In the 1940s, a woman psychiatrist was still unusual; sexism kept most women out of the professions, and in the postwar period, just gearing up as Spellbound hit theaters, the cult of female domesticity in the US was as pervasive and uncompromising as at any time before or since. You’d think that in 2016, it would be easier, rather than harder, to imagine a woman professional with competence and dignity.

In fact, though, Suicide Squad is, if anything, more gratuitously sexist than the Hitchcock film. Yes, Constance falls in love with an amnesiac wanted for murder. But she correctly surmises that he’s innocent, and she does help cure him, even if she has to enlist the help of her patriarchal Freud-like male mentor to do it. That’s a lot more dignified than Harley Quinn, who falls for an avowed mass murderer and proves her devotion to him, and her rejection of her professionalism, by donning little girl stripper drag.

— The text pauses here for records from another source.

(** X9.  For a delay that is not negative and that line 66 can compute,
    [backoff_sleep] makes one call of [time.sleep], for a duration between
    0.75 and 1.25 times the delay (both bounds included), and draws
    exactly one random byte; it returns exactly when that call does. *)
Theorem backoff_sleep_bounds (E : env) (attempt : Z) (base : Q)
    (retry_after : option Q) (w : world) :
  delay_overflows attempt retry_after = false ->
  (0 <= delay_of attempt base retry_after)%Q ->
  exists d,
    (log (snd (backoff_sleep E attempt base retry_after w)) = EvSleep d :: log w
     \/ log (snd (backoff_sleep E attempt base retry_after w)) = EvSleepRaised d :: log w)
    /\ sleep_calls (log (snd (backoff_sleep E attempt base retry_after w)))
       = d :: sleep_calls (log w)
    /\ ((3 # 4) * delay_of attempt base retry_after <= d)%Q
    /\ (d <= (5 # 4) * delay_of attempt base retry_after)%Q
    /\ (0 <= d)%Q
    /\ draws (snd (backoff_sleep E attempt base retry_after w)) = S (draws w)
    /\ tries (snd (backoff_sleep E attempt base retry_after w)) = tries w
    /\ (fst (backoff_sleep E attempt base retry_after w) = inr tt
        <-> time_sleep E (draws w) d = None)
    /\ (time_sleep E (draws w) d = None ->
        log (snd (backoff_sleep E attempt base retry_after w)) = EvSleep d :: log w).
Proof.
  intros Hover Hdelay.
  destruct (duration_range (delay_of attempt base retry_after) (urandom E (draws w))
              Hdelay) as (Hpos & Hhi & Hlo).
  exists (delay_of attempt base retry_after * jitter (urandom E (draws w)))%Q.
  rewrite backoff_sleep_call by exact Hover.
  destruct (time_sleep E (draws w)
              (delay_of attempt base retry_after * jitter (urandom E (draws w)))%Q)
    as [raised | ]; cbn [fst snd log record draw draws tries sleep_calls].
  - split; [now right | ]. split; [reflexivity | ].
    split; [exact Hlo | ]. split; [exact Hhi | ]. split; [exact Hpos | ].
    split; [reflexivity | ]. split; [reflexivity | ].
    split; [split; discriminate | discriminate].
  - split; [now left | ]. split; [reflexivity | ].
    split; [exact Hlo | ]. split; [exact Hhi | ]. split; [exact Hpos | ].
    split; [reflexivity | ]. split; [reflexivity | ].
    split; [split; reflexivity | reflexivity].
Qed.

Lemma byte_of_value (b : Byte.byte) (n : N) (b' : Byte.byte) :
  Byte.of_N n = Some b' -> Byte.to_N b = n -> b = b'.
Proof.
  intros Hof Hto. pose proof (Byte.of_to_N b) as H. rewrite Hto, Hof in H. congruence.
Qed.

(** X10.  The jitter of line 68 lies between 0.75 and 1.25; it is 0.75
    only for the byte 0 and 1.25 only for the byte 255, and it grows with
    the byte. *)
Theorem jitter_profile (b b' : Byte.byte) :
  ((3 # 4 <= jitter b)%Q /\ (jitter b <= 5 # 4)%Q)
  /\ ((jitter b == 3 # 4)%Q <-> b = Byte.x00)
  /\ ((jitter b == 5 # 4)%Q <-> b = Byte.xff)
  /\ ((jitter b <= jitter b')%Q <-> (Byte.to_N b <= Byte.to_N b')%N).
Proof.
  split; [apply jitter_range | ].
  pose proof (byte_value_bound b) as Hb. pose proof (byte_value_bound b') as Hb'.
  assert (Hlow : (jitter b == 3 # 4)%Q <-> Z.of_N (Byte.to_N b) = 0).
  { unfold jitter. generalize (Z.of_N (Byte.to_N b)). intros z.
    unfold Qeq, Qplus, Qmult, Qdiv, Qinv, inject_Z. cbn. lia. }
  assert (Hhigh : (jitter b == 5 # 4)%Q <-> Z.of_N (Byte.to_N b) = 255).
  { unfold jitter. generalize (Z.of_N (Byte.to_N b)). intros z.
    unfold Qeq, Qplus, Qmult, Qdiv, Qinv, inject_Z. cbn. lia. }
  split; [ | split].
  - rewrite Hlow. split.
    + intros Hz. apply (byte_of_value b 0 Byte.x00); [reflexivity | lia].
    + intros ->. reflexivity.
  - rewrite Hhigh. split.
    + intros Hz. apply (byte_of_value b 255 Byte.xff); [reflexivity | lia].
    + intros ->. reflexivity.
  - unfold jitter.
    assert (Hiff : (Byte.to_N b <= Byte.to_N b')%N
                   <-> Z.of_N (Byte.to_N b) <= Z.of_N (Byte.to_N b')) by lia.
    rewrite Hiff. clear.
    generalize (Z.of_N (Byte.to_N b)) (Z.of_N (Byte.to_N b')). intros z z'.
    unfold Qle, Qplus, Qmult, Qdiv, Qinv, inject_Z. cbn. lia.
Qed.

Quinn’s not alone either. Many contemporary portrayals of professional women are shot through with anxiety and a weird finger-wagging moralism. In Suicide Squad itself, archaeologist June Moone (Cara Delevingne) gets punished for her professional curiosity when she’s taken over by the evil Enchantress, who (inevitably) parades around in the almost altogether. In Avengers: Age of Ultron, Black Widow (Scarlett Johansson), awesome super-spy, admits that she sees herself as a monster because she can’t have children, and longs for domestic bliss. In the recent The Killing Joke cartoon, Batgirl, like Harley, insists on turning a professional relationship into a romantic one. She talks about her crime-fighting partnership with Batman as a romance when her friend asks her if she’s dating anyone, and then, when she does have sex with him, she gives into emotional outbursts and violence, beating a villain almost to death – just as Harley would.

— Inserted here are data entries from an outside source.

(** X17: [Insert].  Both overloads put the value of the caller's object at
    the position, between the elements before it and the elements from it
    on; the iterator returned points to it; the copying overload leaves the
    caller's object as it was. *)
Theorem Insert_places_value v s xs i p x :
  represents s v xs →
  0 ≤ i ≤ Z.of_nat (length xs) →
  slot_at s p = Some (Some x) →
  p_blk p ≠ p_blk (Vector.begin v) →
  (∀ it v' s',
     Vector.Insert grants (ptr_add (Vector.begin v) i) p (v, s) = Ok it (v', s') →
     contents s' v' = Some (take (Z.to_nat i) xs ++ x :: drop (Z.to_nat i) xs) ∧
     slot_at s' it = Some (Some x) ∧ slot_at s' p = Some (Some x)) ∧
  (∀ it v' s',
     Vector.Insert_move grants (ptr_add (Vector.begin v) i) p (v, s) = Ok it (v', s') →
     contents s' v' = Some (take (Z.to_nat i) xs ++ x :: drop (Z.to_nat i) xs) ∧
     slot_at s' it = Some (Some x)).
Proof.
  intros Hrep Hi Hp Hblk.
  assert (∀ args it v' s',
    (args = ByCopy p ∨ args = ByMove p) →
    Vector.Emplace grants (ptr_add (Vector.begin v) i) args (v, s) = Ok it (v', s') →
    contents s' v' = Some (take (Z.to_nat i) xs ++ x :: drop (Z.to_nat i) xs) ∧
    slot_at s' it = Some (Some x) ∧
    (args = ByCopy p → slot_at s' p = Some (Some x))) as Hboth.
  { intros args it v' s' Hargs E.
    assert (∀ q, refers_to args q → q = p) as Honly
      by (by destruct Hargs as [-> | ->]).
    eapply Emplace_Ok in E as (x' & Hrep' & -> & Hval & Hframe & _); [| done | done |].
    2:{ intros q ->%moved_from_refers_to%Honly. split; [by rewrite Hp | done]. }
    assert (x' = x) as ->.
    { assert (arg_value s args x') as Hv.
      { apply Hval. intros q ->%Honly. split; [by rewrite Hp | done]. }
      destruct Hargs as [-> | ->]; simpl in Hv; congruence. }
    split; [by apply represents_contents |]. split.
    - apply (array_at_lookup _ _ _ i x (rep_elements _ _ _ Hrep')); [lia |].
      rewrite lookup_app_r by (rewrite length_take; lia).
      rewrite length_take. by replace (Z.to_nat i - _)%nat with 0%nat by lia.
    - intros ->. rewrite Hframe; [done | done | by rewrite Hp | by intros []]. }
  split.
  - intros it v' s' E. unfold Vector.Insert in E.
    destruct (Hboth _ _ _ _ (or_introl eq_refl) E) as (? & ? & Hsrc). auto.
  - intros it v' s' E. unfold Vector.Insert_move in E.
    destruct (Hboth _ _ _ _ (or_intror eq_refl) E) as (? & ? & _). auto.
Qed.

Even in the consciously feminist female-led Ghostbusters remake, the heroic women scientists and engineers don’t have any romantic interests. This can be seen as an affirmation of sisterhood and female independence; kick-ass professional women don’t need a man. But it also fits into the longstanding trope which pits women’s professional lives against their love lives. “We both know that the mind of a woman in love is operating on the lowest level of the intellect,” Constance’s mentor smugly tells her.

Men in pop culture generally aren’t confronted with this kind of disconnect between their heart and their professional accomplishments. In Spectre, Bond’s romantic connection with the leading lady helps him complete his mission. In Batman v Superman, Lois Lane is an asset to Superman, not a distraction. Batman may punch Superman in the face, but he never glances meaningfully at Lois while declaiming: “We both know that the mind of a Superman in love is operating on the lowest level of the intellect.”

For that matter, the Joker doesn’t cease to be a malevolent master of crime when he falls for Harley Quinn. The Joker pursues chaos and crime before finding Harley, and he makes sure that Harley joins him in those pursuits. Love makes Harley Quinn more like the Joker – and love makes the Joker more like the Joker. Only one of them needs to trade their self for love, and it’s not the guy.

In both Spellbound and Suicide Squad, “woman psychiatrist” is presented as an oxymoron – or as madness. Women’s place is in the home and in love; a woman dispassionately studying the brain must, therefore, have something wrong with her own brain and her own life. Homicidal madmen are one thing, but still, after 70 years, what really disturbs Hollywood scriptwriters is a woman with an advanced degree.